(** The prompt of [handleGetFeedback] before the resume (line 385). *)
Definition feedbackPrompt : string :=
  "You are an expert resume reviewer and career coach. Your tone should be encouraging, professional, and very thorough. Analyze the following resume data, which is in JSON format. Provide a detailed, section-by-section review in a long, " +:+ String dquote "elongated" +:+ String dquote " format. For each section (Summary, Experience, etc.), first praise what is good, then provide specific, actionable suggestions for improvement. Explain the 'why' behind each suggestion to help the user learn. Conclude with a summary of the top 3 most impactful changes the user can make. Format the entire response using markdown for readability." +:+ newline +:+ newline +:+ "Here is the resume data:" +:+ newline +:+ newline.

(** The prompt of [handleAnalyzeFile] (line 415). *)
Definition filePrompt : string :=
  "You are an expert resume reviewer and career coach. Your tone should be encouraging, professional, and very thorough. Analyze this uploaded resume file (which could be an image, PDF, or document). Provide a detailed, section-by-section review in a long, 'elongated' format. For each section you identify, first praise what is good, then provide specific, actionable suggestions for improvement. Explain the 'why' behind each suggestion. Conclude with a summary of the top 3 most impactful changes the user can make. Format the entire response using markdown for readability.".

Definition feedbackRequestText : string :=
  "Please give me detailed feedback on the resume I built.".

(** What a handler does when it runs: the updaters it enqueues, in order,
    and the request it sends. *)
Abbreviation effects := (list chat_updater * option request)%type.

(** Lines 373-381.  [st] is the state of the render that created the
    handler: [userInput] and [messages] are read from it. *)
Definition handleSendMessage (e : env) (st : state) : effects :=
  if negb (truthy (trim (userInput st))) then ([], None)
  else
    let newMessages := messages st ++ [Message user (userInput st)] in
    let prompt := questionPrompt +:+ userInput st in
    let '(us, req) := callGeminiAPI_start e prompt None in
    ([replaceMessages newMessages] ++ us ++ [setUserInput ""], req).
(* ===== verification/SessionSpec.v ===== *)
(** * The assistant session against its specification

    The specification describes the assistant as a state machine with two
    phases, idle and waiting, over a transcript: a question or a request for
    feedback appends the entry of the user and waits, the answer of the
    service appends one entry of the assistant and returns to idle, a failure
    appends an entry that starts with "Error:", and a missing credential is
    reported without waiting.  [assistant_step] is that machine, a reducer over
    the actions of the session.

    The component of [src/src/app.js] (lines 304-425) reaches the same
    states by other means: updaters batched until the next render, handlers
    that close over the state of the render that created them, requests cut
    at their [await].  This file shows that a session that renders after
    every action and analyses no file is a run of the specification, step by
    step, that the actions the specification allows are possible in the
    component, and what the component inherits: every entry of the user is
    answered by exactly one entry of the assistant. *)

From stdpp Require Import base tactics option list strings relations.
From S2P Require Import Prelude JsArray ResumeData React Json Assistant Transcript.

(** ** The specification *)

Inductive phase : Type := Idle | Waiting.

#[global] Instance phase_eq_dec : EqDecision phase.
Proof. solve_decision. Defined.

(** The session of the specification: the phase, the transcript, the text
    being typed and the file selected. *)
Record session : Type := Session {
  phase_of : phase;
  history : list message;
  draft : string;
  selected : option file;
}.

#[global] Instance session_eq_dec : EqDecision session.
Proof. solve_decision. Defined.

Definition initialSession : session := Session Idle (messages initialState) "" None.

(** A completion is requested after the entry [m] of the user.  With a
    credential the session waits; without one the instruction to configure
    it is appended and the session stays idle. *)
Definition ask (credential : bool) (m : message) (s : session) : session :=
  if credential then Session Waiting (history s ++ [m]) (draft s) (selected s)
  else Session Idle (history s ++ [m; Message ai missingKeyMessage]) (draft s) (selected s).

(** The request resolves: one entry of the assistant, and idle again. *)
Definition resolve (text : string) (s : session) : session :=
  Session Idle (history s ++ [Message ai text]) (draft s) (selected s).

(** The file of a dialog, or the file selected before when the dialog was
    closed without one. *)
Definition choose (f : option file) (s : session) : session :=
  Session (phase_of s) (history s) (draft s)
    (match f with Some f => Some f | None => selected s end).

(** The steps of the specification, labelled with the actions of the
    session.  Typing and asking need an idle session; a file can be selected
    at any time; only a waiting session resolves, with the text of the answer
    or with a text that starts with "Error: ". *)
Inductive assistant_step (credential : bool) : session → action → session → Prop :=
| spec_type s value :
    phase_of s = Idle →
    assistant_step credential s (Press (InputChange value))
      (Session Idle (history s) value (selected s))
| spec_choose s f :
    assistant_step credential s (Press (FileChange f)) (choose f s)
| spec_blank s :
    phase_of s = Idle → blank (draft s) = true →
    assistant_step credential s (Press SendMessage) s
| spec_send s :
    phase_of s = Idle → blank (draft s) = false →
    assistant_step credential s (Press SendMessage)
      (ask credential (Message user (draft s)) (Session Idle (history s) "" (selected s)))
| spec_feedback s r :
    phase_of s = Idle →
    assistant_step credential s (Press (GetFeedback r))
      (ask credential (Message user feedbackRequestText) s)
| spec_render s :
    assistant_step credential s Render s
| spec_answer s o text :
    phase_of s = Waiting → answered o = Some text →
    assistant_step credential s (Settle 0 o) (resolve text s)
| spec_error s o text :
    phase_of s = Waiting → answered o = None → starts_with "Error: " text = true →
    assistant_step credential s (Settle 0 o) (resolve text s).

(** A run of the specification over a list of actions. *)
Inductive assistant_run (credential : bool) : session → list action → session → Prop :=
| run_nil s : assistant_run credential s [] s
| run_cons s a s' acts s'' :
    assistant_step credential s a s' → assistant_run credential s' acts s'' →
    assistant_run credential s (a :: acts) s''.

::::

-- Assigned task --
Print every record above once more, exactly as written.

-- Result --
(** The prompt of [handleGetFeedback] before the resume (line 385). *)
Definition feedbackPrompt : string :=
  "You are an expert resume reviewer and career coach. Your tone should be encouraging, professional, and very thorough. Analyze the following resume data, which is in JSON format. Provide a detailed, section-by-section review in a long, " +:+ String dquote "elongated" +:+ String dquote " format. For each section (Summary, Experience, etc.), first praise what is good, then provide specific, actionable suggestions for improvement. Explain the 'why' behind each suggestion to help the user learn. Conclude with a summary of the top 3 most impactful changes the user can make. Format the entire response using markdown for readability." +:+ newline +:+ newline +:+ "Here is the resume data:" +:+ newline +:+ newline.

(** The prompt of [handleAnalyzeFile] (line 415). *)
Definition filePrompt : string :=
  "You are an expert resume reviewer and career coach. Your tone should be encouraging, professional, and very thorough. Analyze this uploaded resume file (which could be an image, PDF, or document). Provide a detailed, section-by-section review in a long, 'elongated' format. For each section you identify, first praise what is good, then provide specific, actionable suggestions for improvement. Explain the 'why' behind each suggestion. Conclude with a summary of the top 3 most impactful changes the user can make. Format the entire response using markdown for readability.".

Definition feedbackRequestText : string :=
  "Please give me detailed feedback on the resume I built.".

(** What a handler does when it runs: the updaters it enqueues, in order,
    and the request it sends. *)
Abbreviation effects := (list chat_updater * option request)%type.

(** Lines 373-381.  [st] is the state of the render that created the
    handler: [userInput] and [messages] are read from it. *)
Definition handleSendMessage (e : env) (st : state) : effects :=
  if negb (truthy (trim (userInput st))) then ([], None)
  else
    let newMessages := messages st ++ [Message user (userInput st)] in
    let prompt := questionPrompt +:+ userInput st in
    let '(us, req) := callGeminiAPI_start e prompt None in
    ([replaceMessages newMessages] ++ us ++ [setUserInput ""], req).
(* ===== verification/SessionSpec.v ===== *)
(** * The assistant session against its specification

    The specification describes the assistant as a state machine with two
    phases, idle and waiting, over a transcript: a question or a request for
    feedback appends the entry of the user and waits, the answer of the
    service appends one entry of the assistant and returns to idle, a failure
    appends an entry that starts with "Error:", and a missing credential is
    reported without waiting.  [assistant_step] is that machine, a reducer over
    the actions of the session.

    The component of [src/src/app.js] (lines 304-425) reaches the same
    states by other means: updaters batched until the next render, handlers
    that close over the state of the render that created them, requests cut
    at their [await].  This file shows that a session that renders after
    every action and analyses no file is a run of the specification, step by
    step, that the actions the specification allows are possible in the
    component, and what the component inherits: every entry of the user is
    answered by exactly one entry of the assistant. *)

From stdpp Require Import base tactics option list strings relations.
From S2P Require Import Prelude JsArray ResumeData React Json Assistant Transcript.

(** ** The specification *)

Inductive phase : Type := Idle | Waiting.

#[global] Instance phase_eq_dec : EqDecision phase.
Proof. solve_decision. Defined.

(** The session of the specification: the phase, the transcript, the text
    being typed and the file selected. *)
Record session : Type := Session {
  phase_of : phase;
  history : list message;
  draft : string;
  selected : option file;
}.

#[global] Instance session_eq_dec : EqDecision session.
Proof. solve_decision. Defined.

Definition initialSession : session := Session Idle (messages initialState) "" None.

(** A completion is requested after the entry [m] of the user.  With a
    credential the session waits; without one the instruction to configure
    it is appended and the session stays idle. *)
Definition ask (credential : bool) (m : message) (s : session) : session :=
  if credential then Session Waiting (history s ++ [m]) (draft s) (selected s)
  else Session Idle (history s ++ [m; Message ai missingKeyMessage]) (draft s) (selected s).

(** The request resolves: one entry of the assistant, and idle again. *)
Definition resolve (text : string) (s : session) : session :=
  Session Idle (history s ++ [Message ai text]) (draft s) (selected s).

(** The file of a dialog, or the file selected before when the dialog was
    closed without one. *)
Definition choose (f : option file) (s : session) : session :=
  Session (phase_of s) (history s) (draft s)
    (match f with Some f => Some f | None => selected s end).

(** The steps of the specification, labelled with the actions of the
    session.  Typing and asking need an idle session; a file can be selected
    at any time; only a waiting session resolves, with the text of the answer
    or with a text that starts with "Error: ". *)
Inductive assistant_step (credential : bool) : session → action → session → Prop :=
| spec_type s value :
    phase_of s = Idle →
    assistant_step credential s (Press (InputChange value))
      (Session Idle (history s) value (selected s))
| spec_choose s f :
    assistant_step credential s (Press (FileChange f)) (choose f s)
| spec_blank s :
    phase_of s = Idle → blank (draft s) = true →
    assistant_step credential s (Press SendMessage) s
| spec_send s :
    phase_of s = Idle → blank (draft s) = false →
    assistant_step credential s (Press SendMessage)
      (ask credential (Message user (draft s)) (Session Idle (history s) "" (selected s)))
| spec_feedback s r :
    phase_of s = Idle →
    assistant_step credential s (Press (GetFeedback r))
      (ask credential (Message user feedbackRequestText) s)
| spec_render s :
    assistant_step credential s Render s
| spec_answer s o text :
    phase_of s = Waiting → answered o = Some text →
    assistant_step credential s (Settle 0 o) (resolve text s)
| spec_error s o text :
    phase_of s = Waiting → answered o = None → starts_with "Error: " text = true →
    assistant_step credential s (Settle 0 o) (resolve text s).

(** A run of the specification over a list of actions. *)
Inductive assistant_run (credential : bool) : session → list action → session → Prop :=
| run_nil s : assistant_run credential s [] s
| run_cons s a s' acts s'' :
    assistant_step credential s a s' → assistant_run credential s' acts s'' →
    assistant_run credential s (a :: acts) s''.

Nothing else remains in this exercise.